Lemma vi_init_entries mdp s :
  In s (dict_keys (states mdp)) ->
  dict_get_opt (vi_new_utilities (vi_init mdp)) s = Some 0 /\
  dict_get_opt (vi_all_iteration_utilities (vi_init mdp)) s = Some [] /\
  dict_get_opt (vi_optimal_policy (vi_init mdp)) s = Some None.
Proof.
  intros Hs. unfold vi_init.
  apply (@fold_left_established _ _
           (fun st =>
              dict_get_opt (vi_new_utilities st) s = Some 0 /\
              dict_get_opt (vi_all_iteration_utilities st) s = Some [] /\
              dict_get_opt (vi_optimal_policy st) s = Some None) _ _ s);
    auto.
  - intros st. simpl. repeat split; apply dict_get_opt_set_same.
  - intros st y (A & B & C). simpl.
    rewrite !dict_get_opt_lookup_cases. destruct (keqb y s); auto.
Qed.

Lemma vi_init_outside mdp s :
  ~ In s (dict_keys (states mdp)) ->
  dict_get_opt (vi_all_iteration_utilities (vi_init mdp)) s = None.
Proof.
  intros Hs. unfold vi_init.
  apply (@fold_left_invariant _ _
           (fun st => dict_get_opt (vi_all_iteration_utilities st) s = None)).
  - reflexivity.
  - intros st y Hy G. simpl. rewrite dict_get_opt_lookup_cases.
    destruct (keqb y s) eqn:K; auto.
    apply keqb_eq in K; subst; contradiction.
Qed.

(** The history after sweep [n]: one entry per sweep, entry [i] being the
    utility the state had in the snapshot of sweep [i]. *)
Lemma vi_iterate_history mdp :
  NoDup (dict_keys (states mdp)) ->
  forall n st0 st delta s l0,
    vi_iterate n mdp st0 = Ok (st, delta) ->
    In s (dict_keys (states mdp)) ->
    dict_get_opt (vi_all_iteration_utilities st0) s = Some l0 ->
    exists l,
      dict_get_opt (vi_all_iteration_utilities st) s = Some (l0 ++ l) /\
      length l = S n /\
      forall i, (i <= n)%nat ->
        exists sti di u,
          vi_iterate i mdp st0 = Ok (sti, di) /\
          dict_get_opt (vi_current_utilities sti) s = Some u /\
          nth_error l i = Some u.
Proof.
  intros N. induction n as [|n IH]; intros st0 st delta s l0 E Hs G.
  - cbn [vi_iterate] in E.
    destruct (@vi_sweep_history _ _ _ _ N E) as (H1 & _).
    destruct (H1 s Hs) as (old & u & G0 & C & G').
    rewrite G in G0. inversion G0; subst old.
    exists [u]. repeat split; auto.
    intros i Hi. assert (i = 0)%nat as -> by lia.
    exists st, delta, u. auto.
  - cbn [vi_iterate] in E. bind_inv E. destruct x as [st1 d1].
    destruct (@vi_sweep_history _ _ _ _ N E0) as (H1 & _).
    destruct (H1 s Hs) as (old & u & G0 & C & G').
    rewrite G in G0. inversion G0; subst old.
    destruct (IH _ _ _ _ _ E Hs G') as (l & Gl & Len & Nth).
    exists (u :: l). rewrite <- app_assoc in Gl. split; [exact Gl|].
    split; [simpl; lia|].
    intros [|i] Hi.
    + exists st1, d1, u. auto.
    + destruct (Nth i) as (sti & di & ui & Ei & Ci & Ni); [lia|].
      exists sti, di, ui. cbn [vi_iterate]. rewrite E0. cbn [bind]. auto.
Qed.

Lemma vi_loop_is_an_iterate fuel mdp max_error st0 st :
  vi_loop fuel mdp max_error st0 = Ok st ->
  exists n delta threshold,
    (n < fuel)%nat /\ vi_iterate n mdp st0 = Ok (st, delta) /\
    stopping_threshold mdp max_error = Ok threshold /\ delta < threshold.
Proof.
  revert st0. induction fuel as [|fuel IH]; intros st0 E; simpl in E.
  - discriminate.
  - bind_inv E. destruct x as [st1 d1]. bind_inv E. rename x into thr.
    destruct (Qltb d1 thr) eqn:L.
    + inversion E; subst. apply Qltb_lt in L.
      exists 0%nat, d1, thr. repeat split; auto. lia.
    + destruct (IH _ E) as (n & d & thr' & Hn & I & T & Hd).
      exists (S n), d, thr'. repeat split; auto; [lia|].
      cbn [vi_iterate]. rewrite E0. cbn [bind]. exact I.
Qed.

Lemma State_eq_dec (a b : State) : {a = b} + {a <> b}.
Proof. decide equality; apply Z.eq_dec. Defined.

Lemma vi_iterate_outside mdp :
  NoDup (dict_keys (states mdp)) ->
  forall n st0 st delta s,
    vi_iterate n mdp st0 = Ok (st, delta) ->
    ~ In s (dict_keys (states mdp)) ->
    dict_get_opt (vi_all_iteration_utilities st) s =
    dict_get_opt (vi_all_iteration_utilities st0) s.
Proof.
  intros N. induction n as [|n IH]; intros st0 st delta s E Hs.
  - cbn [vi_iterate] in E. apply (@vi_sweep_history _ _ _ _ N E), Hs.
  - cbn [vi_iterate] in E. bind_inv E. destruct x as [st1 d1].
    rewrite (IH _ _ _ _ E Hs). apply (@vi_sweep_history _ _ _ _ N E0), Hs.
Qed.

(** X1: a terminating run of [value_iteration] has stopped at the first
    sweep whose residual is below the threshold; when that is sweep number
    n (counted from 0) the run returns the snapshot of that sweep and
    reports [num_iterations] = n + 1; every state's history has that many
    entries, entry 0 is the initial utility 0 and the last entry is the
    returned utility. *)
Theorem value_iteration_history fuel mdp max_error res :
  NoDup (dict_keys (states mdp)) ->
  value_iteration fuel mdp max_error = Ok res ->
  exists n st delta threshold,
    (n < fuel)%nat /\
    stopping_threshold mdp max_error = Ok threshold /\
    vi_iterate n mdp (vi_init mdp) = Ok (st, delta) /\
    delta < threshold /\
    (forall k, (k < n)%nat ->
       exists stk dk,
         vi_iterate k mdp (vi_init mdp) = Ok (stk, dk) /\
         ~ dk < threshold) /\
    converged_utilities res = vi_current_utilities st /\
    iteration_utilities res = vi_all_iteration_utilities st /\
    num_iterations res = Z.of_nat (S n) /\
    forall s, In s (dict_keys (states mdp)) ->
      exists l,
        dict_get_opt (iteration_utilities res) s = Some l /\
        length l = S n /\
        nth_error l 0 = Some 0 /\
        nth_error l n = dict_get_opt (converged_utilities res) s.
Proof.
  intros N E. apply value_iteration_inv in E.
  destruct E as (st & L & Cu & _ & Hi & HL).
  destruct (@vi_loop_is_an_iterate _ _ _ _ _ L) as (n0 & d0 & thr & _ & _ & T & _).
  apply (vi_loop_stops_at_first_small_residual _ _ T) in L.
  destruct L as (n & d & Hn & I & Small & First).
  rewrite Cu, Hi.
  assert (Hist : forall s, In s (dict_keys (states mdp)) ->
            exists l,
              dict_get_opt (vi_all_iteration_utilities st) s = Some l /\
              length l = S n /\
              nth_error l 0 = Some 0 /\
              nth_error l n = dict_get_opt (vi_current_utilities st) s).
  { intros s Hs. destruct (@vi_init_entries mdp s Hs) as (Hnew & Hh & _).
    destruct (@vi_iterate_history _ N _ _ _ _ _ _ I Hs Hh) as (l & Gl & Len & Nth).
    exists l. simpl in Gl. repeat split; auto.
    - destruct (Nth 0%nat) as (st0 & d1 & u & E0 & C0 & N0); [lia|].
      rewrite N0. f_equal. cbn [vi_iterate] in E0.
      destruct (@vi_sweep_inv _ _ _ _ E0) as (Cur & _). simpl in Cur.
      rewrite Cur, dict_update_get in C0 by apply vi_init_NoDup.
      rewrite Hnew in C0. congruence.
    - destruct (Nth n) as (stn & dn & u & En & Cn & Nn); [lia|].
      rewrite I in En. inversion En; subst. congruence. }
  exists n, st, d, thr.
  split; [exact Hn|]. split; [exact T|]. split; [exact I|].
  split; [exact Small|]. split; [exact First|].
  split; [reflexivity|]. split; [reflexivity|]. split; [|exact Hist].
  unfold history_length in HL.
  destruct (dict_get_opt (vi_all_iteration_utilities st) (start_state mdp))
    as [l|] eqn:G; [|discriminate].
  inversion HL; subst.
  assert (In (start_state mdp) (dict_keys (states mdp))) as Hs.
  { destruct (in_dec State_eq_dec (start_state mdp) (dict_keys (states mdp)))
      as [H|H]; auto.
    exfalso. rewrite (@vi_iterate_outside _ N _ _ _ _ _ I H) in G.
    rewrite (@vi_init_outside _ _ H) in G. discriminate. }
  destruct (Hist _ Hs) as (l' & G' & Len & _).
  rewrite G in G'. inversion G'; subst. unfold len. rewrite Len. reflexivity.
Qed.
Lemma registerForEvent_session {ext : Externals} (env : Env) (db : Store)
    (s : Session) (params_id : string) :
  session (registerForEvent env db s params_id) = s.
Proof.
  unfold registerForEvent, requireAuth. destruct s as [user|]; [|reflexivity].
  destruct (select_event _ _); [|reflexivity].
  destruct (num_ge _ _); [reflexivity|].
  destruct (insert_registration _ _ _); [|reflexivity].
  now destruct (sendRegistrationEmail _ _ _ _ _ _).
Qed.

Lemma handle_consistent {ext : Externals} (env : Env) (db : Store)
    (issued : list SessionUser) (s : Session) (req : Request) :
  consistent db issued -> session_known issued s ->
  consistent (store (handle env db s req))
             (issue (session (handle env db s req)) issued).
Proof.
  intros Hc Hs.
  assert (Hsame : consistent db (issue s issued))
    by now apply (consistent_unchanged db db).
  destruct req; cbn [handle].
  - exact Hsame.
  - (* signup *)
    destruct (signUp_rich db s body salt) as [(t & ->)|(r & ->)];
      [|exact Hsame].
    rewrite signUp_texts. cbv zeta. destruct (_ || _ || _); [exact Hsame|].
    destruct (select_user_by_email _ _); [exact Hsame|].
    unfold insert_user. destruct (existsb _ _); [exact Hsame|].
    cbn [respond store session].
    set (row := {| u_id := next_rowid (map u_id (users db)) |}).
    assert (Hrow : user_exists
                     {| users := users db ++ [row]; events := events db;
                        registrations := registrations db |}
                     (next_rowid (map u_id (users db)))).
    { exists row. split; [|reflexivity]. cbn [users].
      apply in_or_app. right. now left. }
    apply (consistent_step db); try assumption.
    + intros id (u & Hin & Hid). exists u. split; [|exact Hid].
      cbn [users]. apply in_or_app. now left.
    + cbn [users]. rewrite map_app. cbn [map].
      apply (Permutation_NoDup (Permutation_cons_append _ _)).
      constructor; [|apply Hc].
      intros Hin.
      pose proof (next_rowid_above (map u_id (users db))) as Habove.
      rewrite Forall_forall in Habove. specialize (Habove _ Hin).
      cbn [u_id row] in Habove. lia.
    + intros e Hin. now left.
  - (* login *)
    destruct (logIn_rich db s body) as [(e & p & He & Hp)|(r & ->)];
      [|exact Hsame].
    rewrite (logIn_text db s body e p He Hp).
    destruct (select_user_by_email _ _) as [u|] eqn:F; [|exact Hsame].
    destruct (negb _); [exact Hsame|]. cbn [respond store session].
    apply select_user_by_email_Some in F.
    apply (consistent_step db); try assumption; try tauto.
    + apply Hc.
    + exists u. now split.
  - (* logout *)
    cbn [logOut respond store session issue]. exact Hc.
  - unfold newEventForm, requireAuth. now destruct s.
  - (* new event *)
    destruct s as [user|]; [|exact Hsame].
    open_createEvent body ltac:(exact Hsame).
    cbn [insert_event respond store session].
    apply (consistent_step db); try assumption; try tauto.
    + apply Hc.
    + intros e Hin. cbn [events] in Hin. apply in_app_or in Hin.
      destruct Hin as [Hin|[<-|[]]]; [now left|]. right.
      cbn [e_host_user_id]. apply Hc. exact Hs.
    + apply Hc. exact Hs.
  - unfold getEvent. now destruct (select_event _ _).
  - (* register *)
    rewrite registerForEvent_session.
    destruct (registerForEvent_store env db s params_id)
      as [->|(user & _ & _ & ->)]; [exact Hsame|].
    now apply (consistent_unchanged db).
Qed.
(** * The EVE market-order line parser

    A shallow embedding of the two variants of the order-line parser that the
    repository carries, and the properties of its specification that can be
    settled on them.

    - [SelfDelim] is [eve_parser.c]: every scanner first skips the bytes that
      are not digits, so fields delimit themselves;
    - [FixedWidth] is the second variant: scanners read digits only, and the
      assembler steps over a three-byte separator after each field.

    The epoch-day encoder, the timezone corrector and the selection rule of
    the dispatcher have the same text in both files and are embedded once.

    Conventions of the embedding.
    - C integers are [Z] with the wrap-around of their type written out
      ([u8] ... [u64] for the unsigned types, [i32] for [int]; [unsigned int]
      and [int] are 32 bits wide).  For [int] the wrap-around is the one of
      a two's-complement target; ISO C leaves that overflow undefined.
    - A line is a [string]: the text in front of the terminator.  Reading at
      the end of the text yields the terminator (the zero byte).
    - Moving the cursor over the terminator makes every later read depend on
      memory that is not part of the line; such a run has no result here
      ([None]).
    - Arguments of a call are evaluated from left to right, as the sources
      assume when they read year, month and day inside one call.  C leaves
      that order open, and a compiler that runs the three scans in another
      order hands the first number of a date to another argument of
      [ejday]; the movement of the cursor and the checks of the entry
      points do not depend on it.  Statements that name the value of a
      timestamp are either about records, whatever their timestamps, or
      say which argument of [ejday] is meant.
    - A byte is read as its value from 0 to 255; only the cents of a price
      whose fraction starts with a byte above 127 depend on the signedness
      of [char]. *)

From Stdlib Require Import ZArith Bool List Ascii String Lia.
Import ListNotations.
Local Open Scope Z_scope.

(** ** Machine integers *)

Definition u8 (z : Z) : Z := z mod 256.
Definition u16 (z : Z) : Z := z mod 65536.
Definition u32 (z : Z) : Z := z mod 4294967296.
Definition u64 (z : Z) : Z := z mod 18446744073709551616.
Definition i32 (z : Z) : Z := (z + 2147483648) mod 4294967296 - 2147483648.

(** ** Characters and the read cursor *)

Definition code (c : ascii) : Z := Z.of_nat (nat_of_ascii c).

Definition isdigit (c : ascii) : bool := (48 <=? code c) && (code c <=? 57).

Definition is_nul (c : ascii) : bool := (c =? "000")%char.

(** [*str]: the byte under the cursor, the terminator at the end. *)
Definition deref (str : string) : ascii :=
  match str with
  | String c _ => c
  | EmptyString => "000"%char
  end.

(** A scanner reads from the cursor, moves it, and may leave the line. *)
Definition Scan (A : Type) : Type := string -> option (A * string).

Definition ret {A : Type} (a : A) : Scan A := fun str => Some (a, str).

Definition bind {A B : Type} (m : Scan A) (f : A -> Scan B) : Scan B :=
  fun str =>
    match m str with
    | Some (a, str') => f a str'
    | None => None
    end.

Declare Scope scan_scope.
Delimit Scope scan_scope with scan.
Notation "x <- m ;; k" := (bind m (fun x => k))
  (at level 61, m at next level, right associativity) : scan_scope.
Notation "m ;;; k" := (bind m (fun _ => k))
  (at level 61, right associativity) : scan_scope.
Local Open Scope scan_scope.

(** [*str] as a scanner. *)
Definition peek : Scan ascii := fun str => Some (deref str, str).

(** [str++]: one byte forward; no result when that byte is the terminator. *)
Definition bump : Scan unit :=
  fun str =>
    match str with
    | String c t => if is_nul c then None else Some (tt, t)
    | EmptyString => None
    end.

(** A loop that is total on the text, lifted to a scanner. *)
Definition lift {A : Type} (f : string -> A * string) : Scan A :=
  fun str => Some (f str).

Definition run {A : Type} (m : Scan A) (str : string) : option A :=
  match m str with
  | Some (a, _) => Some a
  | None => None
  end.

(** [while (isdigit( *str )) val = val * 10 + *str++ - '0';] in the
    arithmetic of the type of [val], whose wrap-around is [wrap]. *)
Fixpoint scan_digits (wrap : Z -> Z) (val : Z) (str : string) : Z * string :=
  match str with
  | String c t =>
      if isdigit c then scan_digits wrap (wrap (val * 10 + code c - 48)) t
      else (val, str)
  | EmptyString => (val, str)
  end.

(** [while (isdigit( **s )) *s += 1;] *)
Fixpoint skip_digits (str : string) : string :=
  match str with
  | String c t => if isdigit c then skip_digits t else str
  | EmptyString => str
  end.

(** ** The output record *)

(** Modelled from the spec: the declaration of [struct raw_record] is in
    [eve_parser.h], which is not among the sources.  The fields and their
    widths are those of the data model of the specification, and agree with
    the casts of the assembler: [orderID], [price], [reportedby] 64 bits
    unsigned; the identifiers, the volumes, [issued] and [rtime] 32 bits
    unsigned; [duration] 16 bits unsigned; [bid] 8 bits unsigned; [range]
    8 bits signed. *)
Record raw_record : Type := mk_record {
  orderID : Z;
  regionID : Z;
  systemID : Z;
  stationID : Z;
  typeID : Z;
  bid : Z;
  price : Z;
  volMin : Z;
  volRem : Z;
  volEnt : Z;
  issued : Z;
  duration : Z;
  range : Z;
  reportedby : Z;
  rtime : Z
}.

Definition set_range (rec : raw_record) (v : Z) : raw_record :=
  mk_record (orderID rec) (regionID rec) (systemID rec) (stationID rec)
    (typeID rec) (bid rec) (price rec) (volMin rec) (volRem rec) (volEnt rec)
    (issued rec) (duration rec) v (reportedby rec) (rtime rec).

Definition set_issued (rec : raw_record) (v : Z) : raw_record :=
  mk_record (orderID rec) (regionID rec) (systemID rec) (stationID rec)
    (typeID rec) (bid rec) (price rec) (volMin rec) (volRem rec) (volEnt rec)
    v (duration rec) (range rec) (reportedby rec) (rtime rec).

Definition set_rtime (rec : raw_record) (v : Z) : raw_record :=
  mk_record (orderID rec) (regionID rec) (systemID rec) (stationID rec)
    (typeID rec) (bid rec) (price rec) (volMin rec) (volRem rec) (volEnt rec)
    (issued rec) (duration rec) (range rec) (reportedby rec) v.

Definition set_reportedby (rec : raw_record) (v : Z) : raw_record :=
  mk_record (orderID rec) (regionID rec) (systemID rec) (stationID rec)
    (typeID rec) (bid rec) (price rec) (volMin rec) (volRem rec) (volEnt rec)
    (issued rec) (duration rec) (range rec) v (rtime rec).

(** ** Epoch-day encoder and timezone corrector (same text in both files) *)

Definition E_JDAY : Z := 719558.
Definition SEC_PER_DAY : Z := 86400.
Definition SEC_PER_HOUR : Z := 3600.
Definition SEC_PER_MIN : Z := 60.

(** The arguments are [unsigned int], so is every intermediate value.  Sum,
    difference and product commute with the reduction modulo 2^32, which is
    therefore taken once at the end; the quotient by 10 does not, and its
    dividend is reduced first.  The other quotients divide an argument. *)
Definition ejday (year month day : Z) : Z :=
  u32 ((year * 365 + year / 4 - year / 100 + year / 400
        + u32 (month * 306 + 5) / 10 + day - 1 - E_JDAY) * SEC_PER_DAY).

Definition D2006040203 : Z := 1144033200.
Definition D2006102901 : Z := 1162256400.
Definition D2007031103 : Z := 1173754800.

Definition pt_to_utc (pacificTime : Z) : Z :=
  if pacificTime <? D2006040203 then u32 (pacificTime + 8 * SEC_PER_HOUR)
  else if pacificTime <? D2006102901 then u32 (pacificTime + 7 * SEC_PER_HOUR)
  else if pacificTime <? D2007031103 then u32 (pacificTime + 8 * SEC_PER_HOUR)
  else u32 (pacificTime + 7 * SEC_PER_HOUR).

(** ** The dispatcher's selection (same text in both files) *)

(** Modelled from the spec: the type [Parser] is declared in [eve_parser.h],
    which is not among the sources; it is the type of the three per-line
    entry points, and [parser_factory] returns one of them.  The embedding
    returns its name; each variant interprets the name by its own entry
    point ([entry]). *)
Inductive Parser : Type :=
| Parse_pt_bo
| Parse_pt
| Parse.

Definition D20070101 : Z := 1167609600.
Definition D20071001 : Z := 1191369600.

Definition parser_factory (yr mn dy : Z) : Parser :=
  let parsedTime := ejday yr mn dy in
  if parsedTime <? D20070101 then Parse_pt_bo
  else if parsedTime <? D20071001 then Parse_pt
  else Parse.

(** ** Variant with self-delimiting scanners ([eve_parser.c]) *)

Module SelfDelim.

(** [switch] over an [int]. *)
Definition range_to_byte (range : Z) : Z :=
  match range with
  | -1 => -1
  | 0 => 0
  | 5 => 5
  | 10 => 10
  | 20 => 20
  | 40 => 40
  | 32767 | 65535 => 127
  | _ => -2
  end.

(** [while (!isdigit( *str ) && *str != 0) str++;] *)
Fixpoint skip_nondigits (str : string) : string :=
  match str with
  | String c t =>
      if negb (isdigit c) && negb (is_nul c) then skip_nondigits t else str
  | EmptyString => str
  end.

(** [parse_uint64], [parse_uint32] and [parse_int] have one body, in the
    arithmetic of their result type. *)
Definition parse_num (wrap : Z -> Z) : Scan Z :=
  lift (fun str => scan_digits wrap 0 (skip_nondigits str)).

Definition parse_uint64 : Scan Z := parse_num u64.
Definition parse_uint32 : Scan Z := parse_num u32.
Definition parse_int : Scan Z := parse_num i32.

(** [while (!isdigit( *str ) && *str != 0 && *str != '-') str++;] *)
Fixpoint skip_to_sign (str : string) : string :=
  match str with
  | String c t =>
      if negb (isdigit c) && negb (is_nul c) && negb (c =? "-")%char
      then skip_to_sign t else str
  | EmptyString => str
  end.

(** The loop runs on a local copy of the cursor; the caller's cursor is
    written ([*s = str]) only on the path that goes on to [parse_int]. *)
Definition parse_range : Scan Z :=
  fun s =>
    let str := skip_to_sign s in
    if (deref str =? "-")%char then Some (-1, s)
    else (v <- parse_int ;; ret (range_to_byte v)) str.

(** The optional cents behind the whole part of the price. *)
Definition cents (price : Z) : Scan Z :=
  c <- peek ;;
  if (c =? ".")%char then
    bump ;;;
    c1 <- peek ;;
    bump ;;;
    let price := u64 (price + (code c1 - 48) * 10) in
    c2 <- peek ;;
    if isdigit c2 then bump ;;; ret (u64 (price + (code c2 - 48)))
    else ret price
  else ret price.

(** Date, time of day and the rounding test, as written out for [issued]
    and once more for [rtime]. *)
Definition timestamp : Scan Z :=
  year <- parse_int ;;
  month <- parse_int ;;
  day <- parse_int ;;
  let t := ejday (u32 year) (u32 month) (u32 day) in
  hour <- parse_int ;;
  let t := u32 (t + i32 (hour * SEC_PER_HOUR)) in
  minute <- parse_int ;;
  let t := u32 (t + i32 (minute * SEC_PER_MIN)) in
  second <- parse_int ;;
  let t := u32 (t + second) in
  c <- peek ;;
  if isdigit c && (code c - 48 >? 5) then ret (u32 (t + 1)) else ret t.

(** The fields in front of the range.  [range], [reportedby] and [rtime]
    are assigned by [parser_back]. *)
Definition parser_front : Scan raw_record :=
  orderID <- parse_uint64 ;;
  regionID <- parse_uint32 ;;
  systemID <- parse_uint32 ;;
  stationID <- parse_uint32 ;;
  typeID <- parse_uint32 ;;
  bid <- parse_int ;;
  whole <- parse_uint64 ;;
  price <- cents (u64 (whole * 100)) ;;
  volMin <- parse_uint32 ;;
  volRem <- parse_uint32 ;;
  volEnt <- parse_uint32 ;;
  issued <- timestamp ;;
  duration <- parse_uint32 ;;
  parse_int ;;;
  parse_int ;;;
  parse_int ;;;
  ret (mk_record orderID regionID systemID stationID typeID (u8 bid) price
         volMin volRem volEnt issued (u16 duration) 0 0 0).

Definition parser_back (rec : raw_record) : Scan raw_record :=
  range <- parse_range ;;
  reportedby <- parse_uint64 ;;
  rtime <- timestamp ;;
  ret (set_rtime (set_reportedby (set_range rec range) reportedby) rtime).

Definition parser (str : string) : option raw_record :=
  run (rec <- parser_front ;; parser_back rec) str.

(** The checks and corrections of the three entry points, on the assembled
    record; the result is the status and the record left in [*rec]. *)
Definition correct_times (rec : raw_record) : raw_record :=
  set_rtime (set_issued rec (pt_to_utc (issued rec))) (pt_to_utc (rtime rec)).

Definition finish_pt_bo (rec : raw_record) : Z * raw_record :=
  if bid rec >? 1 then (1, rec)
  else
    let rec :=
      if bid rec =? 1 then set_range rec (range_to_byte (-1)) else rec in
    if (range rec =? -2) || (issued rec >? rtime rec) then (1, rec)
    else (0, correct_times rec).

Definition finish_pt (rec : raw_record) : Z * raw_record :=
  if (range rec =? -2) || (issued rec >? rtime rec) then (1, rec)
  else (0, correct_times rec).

- [EXERCISE]
Throughout the data above, report every line that contains the string "utility".

- [RESULT FOR THIS TASK]
    utility the state had in the snapshot of sweep [i]. *)
    entries, entry 0 is the initial utility 0 and the last entry is the
    returned utility. *)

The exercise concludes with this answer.